Abstract Background: Lactate metabolism in tumors is now recognized as a major energy source and a major gluconeogenic precursor for many tumors, as well as shown to exhibit signaling properties. There is less information on the role of the LDH/lactate axis in brain tumors, although lactate formation in gliomas is associated with poor survival. Methods: Three murine glioma cell lines (GL261, CT2A, and ALTS1C1) were transduced to knockdown (KD) expression of the murine LDH-A gene. The effects of the LDH-A KD were compared to those in control (NC) cells and tumors.

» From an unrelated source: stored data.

(** The action of a transition. *)
Definition action_for keys (ev : bool) (t : NfaTransition) (e : CharacterSet * AdvanceAction) : Prop :=
  e.1 = characters t ∧ in_main_token e.2 = negb (is_separator t) ∧
  ∃ S', is_closure f (states t) S' ∧ keys !! N.to_nat (aa_state e.2) = Some (S', ev && is_separator t).
Lemma action_for_mono keys keys' ev t e : keys `prefix_of` keys' → action_for keys ev t e → action_for keys' ev t e.
Proof.
  intros Hp (? & ? & S' & ? & Hk). split; [done|]. split; [done|]. exists S'. split; [done|]. by eapply prefix_lookup_Some.
Qed.

Definition target_ok (t : NfaTransition) : Prop :=
  cs_ok (characters t) ∧ states t ≠ [] ∧ ∀ s, s ∈ states t → N.to_nat s < length f.

Lemma add_transitions_spec fuel id ev o hs ts : ∀ b st,
  builder_wf b → table b !! N.to_nat id = Some st → Forall target_ok ts →
  Forall (λ t, length (states t) + 2 * length f ≤ fuel) ts →
  ∃ b' acts, add_transitions fuel b id ev o hs ts = Ok b' ∧ grows b b' ∧
    table b' !! N.to_nat id = Some (mkLexState (accept_action st) (eof_action st) (advance_actions st ++ acts)) ∧
    (if decide (filter (λ t, keep_transition g o hs t = true) ts = []) then cursor b' = cursor b
     else state_ids (cursor b') ≠ []) ∧
    (∀ keys, fits b' → builder_inv (N.to_nat id) (S (N.to_nat id)) keys b →
      ∃ keys', builder_inv (N.to_nat id) (S (N.to_nat id)) keys' b' ∧ keys `prefix_of` keys' ∧
        Forall2 (action_for keys' ev) (filter (λ t, keep_transition g o hs t = true) ts) acts).
Proof.
  induction ts as [|t ts IH]; intros b st Hb Hst Hts Hf; cbn [add_transitions].
  { exists b, []. split; [done|]. split; [by apply grows_refl|]. rewrite List.app_nil_r.
    split; [by destruct st|]. split; [done|]. intros keys _ Hi. exists keys. by split_and?. }
  apply Forall_cons in Hts as [(Hcs & Hne & Ht) Hts]. apply Forall_cons in Hf as [Hft Hf]. rewrite filter_cons, (bw_grammar _ Hb).
  destruct (keep_transition g o hs t) eqn:Hk.
  2: { rewrite decide_False by done. by apply IH. }
  rewrite (decide_True (P:=true = true)) by done.
  destruct (add_state_spec fuel b (states t) (ev && is_separator t) Hb Ht Hft)
    as (nid & fresh & b1 & -> & Hg1 & Hnid & Hold1 & Hcl1 & Hinv1). cbn [mbind outcome_bind].
  assert (table b1 !! N.to_nat id = Some st) as Hst1 by (rewrite Hold1; [done|by eapply lookup_lt_Some]).
  destruct (update_state_spec b1 (N.to_nat id) st
    (λ st, mkLexState (accept_action st) (eof_action st)
             (advance_actions st ++ [(characters t, mkAdvance nid (negb (is_separator t)))])) (gr_wf _ _ Hg1) Hst1)
    as (b2 & -> & Hg2 & Hc2 & Hl2 & Hst2 & Hinv2);
    [intros Hch; apply Forall_app; split; [exact Hch|by apply Forall_singleton]|]. cbn [mbind outcome_bind].
  destruct (IH b2 _ (gr_wf _ _ Hg2) Hst2 Hts Hf) as (b3 & acts & -> & Hg3 & Hst3 & Hcur & Hinv3).
  exists b3, ((characters t, mkAdvance nid (negb (is_separator t))) :: acts). split; [done|].
  split; [by eapply grows_trans; [exact Hg1|]; eapply grows_trans|]. cbn [accept_action eof_action advance_actions] in Hst3.
  split; [by rewrite Hst3, <- (assoc_L (++))|]. split.
  { destruct (decide (t :: _ = [])); [done|]. destruct (decide (filter _ ts = [])); [|done]. rewrite Hcur, Hc2. by eapply is_closure_nonempty. }
  intros keys Hfit Hi. pose proof (gr_len _ _ Hg3) as Hl3.
  destruct (Hinv1 (N.to_nat id) (S (N.to_nat id)) keys) as (k1 & Hi1 & Hp1 & Hk1); [lia|done| |].
  { rewrite (bi_keys _ _ _ _ Hi). apply lookup_lt_Some in Hst. lia. }
  destruct (Hinv3 k1 Hfit) as (k2 & Hi2 & Hp2 & Hall); [by eapply Hinv2|].
  exists k2. split; [done|]. split; [by etrans|]. constructor; [|done]. apply (action_for_mono k1); [done|].
  split; [done|]. split; [done|]. exists (state_ids (cursor b1)). by split.
Qed.

(** The actions of the kept transitions are the moves of the configuration. *)
Lemma lex_next_spec keys S_ ev o ts acts st x :
  set_ok g S_ → best g S_ o →
  (∀ t x, t ∈ ts → cs_mem x (characters t) = true → target_of x (raws f S_) (key t)) →
  (∀ x k, target_of x (raws f S_) k → ∃ t, t ∈ ts ∧ cs_mem x (characters t) = true ∧ key t = k) →
  let hs := existsb (λ '(_, is_sep, _, _), is_sep) (raws f S_) in
  Forall2 (action_for keys ev) (filter (λ t, keep_transition g o hs t = true) ts) acts →
  advance_actions st = acts →
  match lex_next st x with
  | None => ∀ c' main, ¬ lex_move g (S_, ev) x c' main
  | Some a => ∃ c', lex_move g (S_, ev) x c' (in_main_token a) ∧ keys !! N.to_nat (aa_state a) = Some c'
  end.
Proof.
  intros Hok Ho Hto Hex hs Hall Hst. unfold lex_next. rewrite Hst. destruct (List.filter _ acts) as [|[cs a] l] eqn:Hf; cbn.
  - intros c' main Hmove. destruct Hmove as [sep prec sts S' o' Ht Ho' Hk Hcl]. cbn [fst snd] in *.
    assert (o' = o) as -> by (eapply best_of_unique; [by apply comps_valid|done..]).
    destruct (Hex _ _ Ht) as (t & Htin & Hx & Hkey). unfold key in Hkey. injection Hkey as Hk1 Hk2 Hk3.
    assert (t ∈ filter (λ t, keep_transition g o hs t = true) ts) as Hin.
    { apply list_elem_of_filter. split; [|done]. apply (keep_transition_spec g Hg); [by eapply best_valid|]. by rewrite Hk1, Hk2, Hk3. }
    apply list_elem_of_lookup in Hin as [i Hi]. destruct (Forall2_lookup_l _ _ _ _ _ Hall Hi) as ([cs a] & Ha & Hcs & _).
    assert (In (cs, a) (List.filter (λ e, cs_mem x e.1) acts)) as Hbad; [|by rewrite Hf in Hbad].
    apply filter_In. split; [apply list_elem_of_In; by eapply list_elem_of_lookup_2|]. cbn in *. by rewrite Hcs.
  - assert (In (cs, a) (List.filter (λ e, cs_mem x e.1) acts)) as Hin by (rewrite Hf; by left).
    apply filter_In in Hin as [Hin Hx]. apply list_elem_of_In, list_elem_of_lookup in Hin as [i Hi].
    destruct (Forall2_lookup_r _ _ _ _ _ Hall Hi) as (t & Ht & Hcs & Hm & S' & Hcl & Hk). cbn [fst snd] in *.
    apply list_elem_of_lookup_2, list_elem_of_filter in Ht as [Hkeep Ht]. exists (S', ev && is_separator t).
    split; [|done]. rewrite Hm. rewrite Hcs in Hx.
    apply (keep_transition_spec g Hg) in Hkeep; [|by eapply best_valid].
    exact (lex_move_intro g (S_, ev) x _ _ _ S' o (Hto _ _ Ht Hx) Ho Hkeep Hcl).
Qed.

(** An empty set of configurations has no transition; a set without
    completions that is not empty has one. *)
Lemma raws_nil S_ : set_ok g S_ → comps f S_ = [] → raws f S_ = [] ↔ S_ = [].
Proof.
  intros [_ Hok] Hc. split; [|by intros ->]. intros Hr. destruct S_ as [|x S_]; [done|exfalso].
  destruct (Hok x) as [Hx Hns]; [apply list_elem_of_here|].
  destruct (lookup_lt_is_Some_2 f (N.to_nat x) Hx) as [[cs id sp pr|l r|v p] Hst].
  - assert ((cs, sp, pr, id) ∈ raws f (x :: S_)) as Hin; [|rewrite Hr in Hin; by apply elem_of_nil in Hin].
    apply raws_elem. exists x. split; [apply list_elem_of_here|done].
  - apply Hns. by exists l, r.
  - assert ((v, p) ∈ comps f (x :: S_)) as Hin; [|rewrite Hc in Hin; by apply elem_of_nil in Hin].
    apply comps_elem. exists x. split; [apply list_elem_of_here|done].
Qed.

(** The action on the end of the file. *)
Lemma add_eof_spec fuel b (ev : bool) i st :
  builder_wf b → table b !! i = Some st → 2 * length f ≤ fuel →
  ∃ b' st', (if ev then
         '(next_state_id, _, b) ← add_state fuel b [] false;
         update_state b i
           (λ st, mkLexState (accept_action st) (Some (mkAdvance next_state_id true)) (advance_actions st))
       else Ok b) = Ok b' ∧ grows b b' ∧ table b' !! i = Some st' ∧
    accept_action st' = accept_action st ∧ advance_actions st' = advance_actions st ∧
    (if ev then state_ids (cursor b') = [] else cursor b' = cursor b) ∧
    (∀ keys, fits b' → builder_inv i (S i) keys b →
      ∃ keys', builder_inv i (S i) keys' b' ∧ keys `prefix_of` keys' ∧
        (if ev then ∃ t, eof_action st' = Some (mkAdvance t true) ∧ keys' !! N.to_nat t = Some ([], false)
         else eof_action st' = eof_action st)).
Proof.
  intros Hb Hst Hf. destruct ev.
  - destruct (add_state_spec fuel b [] false Hb) as (nid & fr & b1 & -> & Hg1 & Hnid & Hold & Hcl & Hinv);
      [by intros s ?%elem_of_nil|cbn; lia|]. cbn [mbind outcome_bind].
    assert (table b1 !! i = Some st) as Hst1 by (rewrite Hold; [done|by eapply lookup_lt_Some]).
    destruct (update_state_spec b1 i st
      (λ st, mkLexState (accept_action st) (Some (mkAdvance nid true)) (advance_actions st)) (gr_wf _ _ Hg1) Hst1 (λ H, H))
      as (b2 & -> & Hg2 & Hc2 & Hl2 & Hst2 & Hinv2).
    assert (state_ids (cursor b1) = []) as Hnil.
    { destruct Hcl as [_ Hx]. destruct (state_ids (cursor b1)) as [|x l]; [done|]. exfalso.
      destruct (proj1 (Hx x) (list_elem_of_here _ _)) as (_ & s & Hs & _). by apply elem_of_nil in Hs. }
    exists b2. eexists. split; [done|]. split; [by eapply grows_trans|]. split; [done|]. split; [done|]. split; [done|].
    split; [by rewrite Hc2|]. intros keys Hfit Hi. destruct (Hinv i (S i) keys) as (k1 & Hi1 & Hp1 & Hk1); [lia|done| |].
    { rewrite (bi_keys _ _ _ _ Hi). apply lookup_lt_Some in Hst. lia. }
    exists k1. split; [by eapply Hinv2|]. split; [done|]. exists nid. split; [done|]. by rewrite Hnil in Hk1.
  - exists b, st. split; [done|]. split; [by apply grows_refl|]. split; [done|]. split; [done|]. split; [done|].
    split; [done|]. intros keys _ Hi. by exists keys.
Qed.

Results: Differences in the expression of LDH-A and LDH-B mRNA, protein, and enzymatic activity were observed in the six cell lines. LDH zymography showed a major difference in LDH subunit distribution between GL261 LDH-A KD and NC tumors, whereas little or no effect of LDH-A KD was observed in CT2A and ALTS1C1 tumors. Tumors LDH-A and LDH-B immunohistochemistry and a Weka segmentation analysis were consistent with isoenzyme patterns and the above analyses. An “inverse” LDH-A/LDH-B staining relationship (high vs low) was observed in many local GL261 tumor regions. In contrast, CT2A tumors showed a more “direct” local LDH-A/LDH-B staining relationship. LDH-A KD prolonged the doubling time of GL261 cells in culture and prevented the formation of subcutaneous flank tumors in immune-competent C57BL/6 mice (GL261 NC tumors had a prolonged growth delay). In nude mice, both LDH-A KD and NC GL261 tumors grew more rapidly than GL261 NC tumors in C57BL/6 mice. No differences between NC and KD cell proliferation (in vitro) and tumor growth in C57BL/6 mice (doubling time) were observed for CT2A and ALTS1C1 cells and tumors, consistent with the absence of a difference in their LDH isoenzyme profiles. Conclusions: These results show the combined impact of a genetic alteration (LDH-A depletion) on the LDH isoenzyme profile, expression of LDH-A vs LDH-B and LDH enzymatic activity, and the immune system (C57BL/6 vs nude mice) on the growth of s.c. located tumors.